Местность была холмистая, овражистая, болотистая. Рассказывают, что перед нынешним домом преподавателей МГУ (Ломоносовский, 14) текла река, - скорее всего, это была река Кровянка, получившая своё зловещее имя от находившихся в довольно дальних окрестностях боен (действительно, на старых картах ещё в 1930-е годы встречается топоним «Живодёрная слобода», восходящий к XIX веку, - в районе теперешней площади Гагарина), позже её убрали в трубу.

На месте парка перед Детским музыкальным театром имени Натальи Сац был – как ни удивительно это теперь - огромный овраг. Здесь, - вспоминают старожилы, - зимой катались на санках и лыжах, а весной овраг заполнялся водой, и дети плавали на плотах. (Те, кто рос позже, могут только тихо завидовать этому.)

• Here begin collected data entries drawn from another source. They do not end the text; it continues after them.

(* ===== verification/Irq.v ===== *)
(** * Interrupt controllers: [drivers/api/no_os_irq.c]

    Calls to the platform's controller and the count of its users. *)
From S2P Require Import Prelude Mutex Bus Dispatch.

(** ** Data *)

Inductive no_os_irq_event : Type :=
  | NO_OS_EVT_GPIO
  | NO_OS_EVT_UART_TX_COMPLETE
  | NO_OS_EVT_UART_RX_COMPLETE
  | NO_OS_EVT_UART_ERROR
  | NO_OS_EVT_RTC
  | NO_OS_EVT_XINT
  | NO_OS_EVT_TIM_ELAPSED
  | NO_OS_EVT_TIM_PWM_PULSE_FINISHED
  | NO_OS_EVT_DMA_RX_COMPLETE
  | NO_OS_EVT_DMA_RX_HALF_COMPLETE
  | NO_OS_EVT_DMA_TX_COMPLETE
  | NO_OS_EVT_USB.

Inductive no_os_irq_trig_level : Type :=
  | NO_OS_IRQ_LEVEL_LOW
  | NO_OS_IRQ_LEVEL_HIGH
  | NO_OS_IRQ_EDGE_FALLING
  | NO_OS_IRQ_EDGE_RISING
  | NO_OS_IRQ_EDGE_BOTH.

Inductive no_os_irq_peripheral : Type :=
  | NO_OS_GPIO_IRQ
  | NO_OS_UART_IRQ
  | NO_OS_RTC_IRQ
  | NO_OS_TIM_IRQ
  | NO_OS_TDM_DMA_IRQ
  | NO_OS_TIM_DMA_IRQ
  | NO_OS_SPI_DMA_IRQ
  | NO_OS_DMA_IRQ
  | NO_OS_USB_IRQ.

Record no_os_irq_init_param : Type := IrqParam {
  qp_irq_ctrl_id : Z;
  qp_platform_ops : ptr;
  qp_extra : ptr
}.

Record no_os_irq_ctrl_desc : Type := IrqDesc {
  qd_irq_ctrl_id : Z;
  qd_platform_ops : ptr;
  qd_ref : Z;
  qd_extra : ptr
}.

(** The function and its context are addresses. *)
Record no_os_callback_desc : Type := CallbackDesc {
  cb_callback : ptr;
  cb_ctx : ptr;
  cb_event : no_os_irq_event;
  cb_peripheral : no_os_irq_peripheral;
  cb_handle : Z
}.

Record no_os_irq_platform_ops (W : Type) : Type := IrqOps {
  irq_ops_init : option (no_os_irq_init_param -> cmd (platform no_os_irq_ctrl_desc W) (Z * ptr));
  irq_ops_register_callback :
    option (ptr -> Z -> option no_os_callback_desc -> cmd (platform no_os_irq_ctrl_desc W) Z);
  irq_ops_unregister_callback :
    option (ptr -> Z -> option no_os_callback_desc -> cmd (platform no_os_irq_ctrl_desc W) Z);
  irq_ops_global_enable : option (ptr -> cmd (platform no_os_irq_ctrl_desc W) Z);
  irq_ops_global_disable : option (ptr -> cmd (platform no_os_irq_ctrl_desc W) Z);
  irq_ops_trigger_level_set :
    option (ptr -> Z -> no_os_irq_trig_level -> cmd (platform no_os_irq_ctrl_desc W) Z);
  irq_ops_enable : option (ptr -> Z -> cmd (platform no_os_irq_ctrl_desc W) Z);
  irq_ops_disable : option (ptr -> Z -> cmd (platform no_os_irq_ctrl_desc W) Z);
  irq_ops_set_priority : option (ptr -> Z -> Z -> cmd (platform no_os_irq_ctrl_desc W) Z);
  irq_ops_remove : option (ptr -> cmd (platform no_os_irq_ctrl_desc W) Z);
  irq_ops_clear_pending : option (ptr -> Z -> cmd (platform no_os_irq_ctrl_desc W) Z)
}.
Arguments IrqOps {W} _ _ _ _ _ _ _ _ _ _ _.
Arguments irq_ops_init {W} _.
Arguments irq_ops_register_callback {W} _.
Arguments irq_ops_unregister_callback {W} _.
Arguments irq_ops_global_enable {W} _.
Arguments irq_ops_global_disable {W} _.
Arguments irq_ops_trigger_level_set {W} _.
Arguments irq_ops_enable {W} _.
Arguments irq_ops_disable {W} _.
Arguments irq_ops_set_priority {W} _.
Arguments irq_ops_remove {W} _.
Arguments irq_ops_clear_pending {W} _.

(** ** Operations *)

Section irq.
  Context {W : Type} (driver : positive -> no_os_irq_platform_ops W).
  Abbreviation mem := (platform no_os_irq_ctrl_desc W).

Definition set_ref (n : Z) (d : no_os_irq_ctrl_desc) : no_os_irq_ctrl_desc :=
  IrqDesc (qd_irq_ctrl_id d) (qd_platform_ops d) n (qd_extra d).

Definition set_irq_ops (p : ptr) (d : no_os_irq_ctrl_desc) : no_os_irq_ctrl_desc :=
  IrqDesc (qd_irq_ctrl_id d) p (qd_ref d) (qd_extra d).

Definition irq_dispatch {F} (sel : no_os_irq_platform_ops W -> option F) (desc : ptr)
    (k : F -> cmd mem Z) : cmd mem Z :=
  dispatch dev_load qd_platform_ops driver sel desc true k.

Definition no_os_irq_ctrl_init (param : option no_os_irq_init_param) : cmd mem (Z * ptr) :=
  dispatch_init qp_platform_ops driver irq_ops_init param (fun _ => true)
    (fun p f => init_with (f p) (fun desc =>
       _ ← dev_update desc (fun d => set_ref (u32 (qd_ref d + 1)) d);
       dev_update desc (set_irq_ops (qp_platform_ops p)))).

Definition no_os_irq_ctrl_remove (desc : ptr) : cmd mem Z :=
  irq_dispatch irq_ops_remove desc (fun f =>
    _ ← dev_update desc (fun d => set_ref (u32 (qd_ref d - 1)) d);
    d ← dev_load desc;
    if truthy (qd_ref d) then mret 0 else f desc).

Definition no_os_irq_register_callback (desc : ptr) (irq_id : Z)
    (callback : option no_os_callback_desc) : cmd mem Z :=
  irq_dispatch irq_ops_register_callback desc (fun f => f desc irq_id callback).

Definition no_os_irq_unregister_callback (desc : ptr) (irq_id : Z)
    (callback : option no_os_callback_desc) : cmd mem Z :=
  irq_dispatch irq_ops_unregister_callback desc (fun f => f desc irq_id callback).

Definition no_os_irq_global_enable (desc : ptr) : cmd mem Z :=
  irq_dispatch irq_ops_global_enable desc (fun f => f desc).

Definition no_os_irq_global_disable (desc : ptr) : cmd mem Z :=
  irq_dispatch irq_ops_global_disable desc (fun f => f desc).

Definition no_os_irq_trigger_level_set (desc : ptr) (irq_id : Z) (trig : no_os_irq_trig_level) :
  cmd mem Z :=
  irq_dispatch irq_ops_trigger_level_set desc (fun f => f desc irq_id trig).

Definition no_os_irq_enable (desc : ptr) (irq_id : Z) : cmd mem Z :=
  irq_dispatch irq_ops_enable desc (fun f => f desc irq_id).

Definition no_os_irq_disable (desc : ptr) (irq_id : Z) : cmd mem Z :=
  irq_dispatch irq_ops_disable desc (fun f => f desc irq_id).

Definition no_os_irq_set_priority (desc : ptr) (irq_id priority_level : Z) : cmd mem Z :=
  irq_dispatch irq_ops_set_priority desc (fun f => f desc irq_id priority_level).

Definition no_os_irq_clear_pending (desc : ptr) (irq_id : Z) : cmd mem Z :=
  irq_dispatch irq_ops_clear_pending desc (fun f => f desc irq_id).

(** ** The users of a controller *)

(** The users come ([true]) and go. *)
Fixpoint irq_users (param : no_os_irq_init_param) (p : positive) (l : list bool) : cmd mem (list Z) :=
  match l with
  | [] => mret []
  | true :: l =>
      r ← no_os_irq_ctrl_init (Some param);
      rs ← irq_users param p l; mret (r.1 :: rs)
  | false :: l =>
      r ← no_os_irq_ctrl_remove (Some p);
      rs ← irq_users param p l; mret (r :: rs)
  end.

(** [n] users before and [l] after: nobody goes who has not come. *)
Fixpoint balanced (n : nat) (l : list bool) : Prop :=
  match l with
  | [] => True
  | true :: l => balanced (S n) l
  | false :: l => exists n', n = S n' /\ balanced n' l
  end.

Fixpoint users_after (n : nat) (l : list bool) : nat :=
  match l with
  | [] => n
  | true :: l => users_after (S n) l
  | false :: l => users_after (pred n) l
  end.

(** What the platform should see: it is initialised for every user and removed
    when the last one goes, and only then. *)
Fixpoint platform_after (fw gw : W -> W) (n : nat) (l : list bool) (w : W) : W :=
  match l with
  | [] => w
  | true :: l => platform_after fw gw (S n) l (fw w)
  | false :: l => platform_after fw gw (pred n) l (if decide (n = 1%nat) then gw w else w)
  end.

(** The results: those of the platform's removal for the last user. *)
Fixpoint results_after (gr : Z) (n : nat) (l : list bool) : list Z :=
  match l with
  | [] => []
  | true :: l => 0 :: results_after gr (S n) l
  | false :: l => (if decide (n = 1%nat) then gr else 0) :: results_after gr (pred n) l
  end.

(** The memory with the count [n] in the controller [p]. *)
Definition with_ref (p : positive) (D0 : no_os_irq_ctrl_desc) (n : nat) (h : heap no_os_irq_ctrl_desc) :
  heap no_os_irq_ctrl_desc :=
  Heap (<[p := set_ref (Z.of_nat n) D0]> (cells h)) (next_block h) (oom h).

Lemma with_ref_twice p D0 n n' h : with_ref p D0 n (with_ref p D0 n' h) = with_ref p D0 n h.
Proof. unfold with_ref. cbn. by rewrite insert_insert_eq. Qed.

Lemma with_ref_load p D0 n h (w : W) :
  dev_load (Some p) (with_ref p D0 n h, w) = Done (set_ref (Z.of_nat n) D0, (with_ref p D0 n h, w)).
Proof. apply dev_load_done. cbn. by rewrite lookup_insert_eq. Qed.

Lemma with_ref_update p D0 n n' h (w : W) f :
  f (set_ref (Z.of_nat n) D0) = set_ref (Z.of_nat n') D0 ->
  dev_update (Some p) f (with_ref p D0 n h, w) = Done (tt, (with_ref p D0 n' h, w)).
Proof.
  intros Hf. rewrite (dev_update_done _ p (set_ref (Z.of_nat n) D0))
    by (cbn; by rewrite lookup_insert_eq).
  rewrite Hf. cbn. unfold with_ref. by rewrite insert_insert_eq.
Qed.

(** On a platform with one controller, whatever the order in which fewer
    than 2^32 users come and go, the count is that of the users, initialising
    reaches the platform for every user, and the controller is removed exactly
    when its last user goes. *)
Theorem irq_users_correct param ops p D0 f g fw gw gr n l h w :
  qp_platform_ops param = Some ops -> qd_platform_ops D0 = Some ops ->
  irq_ops_init (driver ops) = Some f -> irq_ops_remove (driver ops) = Some g ->
  (forall s, f param s = Done ((0, Some p), (s.1, fw s.2))) ->
  (forall s, g (Some p) s = Done (gr, (s.1, gw s.2))) ->
  Z.of_nat (n + length l) < 2 ^ 32 -> balanced n l ->
  irq_users param p l (with_ref p D0 n h, w)
  = Done (results_after gr n l, (with_ref p D0 (users_after n l) h, platform_after fw gw n l w)).
Proof.
  intros Hpo HDo Hf Hg Hfs Hgs. revert n w. induction l as [| [] l IH]; intros n w Hlen Hbal.
  - done.
  - cbn [irq_users results_after users_after platform_after]. cbn [length balanced] in *.
    rewrite (bind_done _ _ _ (0, Some p) (with_ref p D0 (S n) h, fw w)).
    + rewrite (bind_done _ _ _ _ _ (IH (S n) (fw w) ltac:(lia) Hbal)). done.
    + unfold no_os_irq_ctrl_init, dispatch_init, init_with. rewrite Hpo, Hf. cbn [negb].
      rewrite (bind_done _ _ _ _ _ (Hfs _)). cbn [fst snd truthy negb Z.eqb].
      rewrite (bind_done _ _ _ tt (with_ref p D0 (S n) h, fw w)); [done |].
      rewrite (bind_done _ _ _ tt (with_ref p D0 (S n) h, fw w)).
      * apply with_ref_update. unfold set_irq_ops, set_ref. cbn. by rewrite HDo.
      * apply with_ref_update. unfold set_ref. cbn. f_equal. rewrite wrap_small by ulia. lia.
  - cbn [irq_users results_after users_after platform_after]. cbn [length balanced] in *.
    destruct Hbal as (n' & -> & Hbal). cbn [pred].
    rewrite (bind_done _ _ _ (if decide (S n' = 1%nat) then gr else 0)
      (with_ref p D0 n' h, if decide (S n' = 1%nat) then gw w else w)).
    + rewrite (bind_done _ _ _ _ _ (IH n' _ ltac:(lia) Hbal)). done.
    + unfold no_os_irq_ctrl_remove, irq_dispatch.
      rewrite (dispatch_run _ _ _ _ _ _ _ _ _ (with_ref_load p D0 (S n') h w)).
      unfold dispatch_result. cbn [qd_platform_ops set_ref]. rewrite HDo, Hg.
      rewrite (bind_done _ _ _ tt (with_ref p D0 n' h, w)).
      2: { apply with_ref_update. unfold set_ref. cbn. f_equal. rewrite wrap_small by ulia. lia. }
      rewrite (bind_done _ _ _ _ _ (with_ref_load p D0 n' h w)). cbn [qd_ref set_ref].
      destruct n' as [| n']; [by rewrite Hgs, decide_True |].
      rewrite decide_False by lia. by destruct (truthy (Z.of_nat (S n'))) eqn:E.
Qed.
End irq.

(** ** An example: a platform that counts its calls *)

Definition irq_sim_driver (p : positive) : no_os_irq_platform_ops (Z * Z) :=
  IrqOps (Some (fun _ s => Done ((0, Some 1%positive), (s.1, (s.2.1 + 1, s.2.2))))) None None None None
    None None None None (Some (fun _ s => Done (0, (s.1, (s.2.1, s.2.2 + 1))))) None.

Lemma irq_users_correct_witness :
  exists s, irq_users irq_sim_driver (IrqParam 0 (Some 1%positive) None) 1 [true; true; false; false]
      (with_ref 1 (IrqDesc 0 (Some 1%positive) 0 None) 0 (Heap ∅ 2 []), (0, 0))
    = Done ([0; 0; 0; 0], s) /\ s.2 = (2, 1).
Proof.
  eexists. split.
  - rewrite (irq_users_correct irq_sim_driver (IrqParam 0 (Some 1%positive) None) 1 1
      (IrqDesc 0 (Some 1%positive) 0 None) _ _ (fun w => (w.1 + 1, w.2)) (fun w => (w.1, w.2 + 1)) 0 0
      [true; true; false; false] (Heap ∅ 2 []) (0, 0) eq_refl eq_refl eq_refl eq_refl);
      [reflexivity | reflexivity | reflexivity | vm_compute; reflexivity |].
    cbn. by repeat eexists.
  - reflexivity.
Defined.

На месте цирка, построенного в 1971-м, в начале 1950-х стояли бараки строителей Университета, большая столовая для них - и фанерная стрелка-указатель – в сторону МГУ и Киевского вокзала - с надписью: «Дорога на Москву» .

Похоже, настоящей Москвой здешние места себя тогда ещё не чувствовали.

А по ту сторону нынешнего Ленинского проспекта, который тогда назывался Калужским шоссе, ещё долго-долго стояло село Семёновское (тогда – Ленинского района Московской области). В черту Москвы оно вошло только в 1958 году, в 1950-е – 1960-е стало сливаться с застройкой Новых Черёмушек. Исчезало оно медленно. Рассказывают, что ещё в семидесятые горожане покупали у жителей села молоко; в пятидесятых, свидетельствуют старожилы, молоко, картошку и другие плоды сельского труда крестьяне носили продавать по квартирам. Последние дома Семёновского, в районе Воронцовских прудов, были разрушены только перед Олимпиадой-80 . Многие из нас их ещё помнят.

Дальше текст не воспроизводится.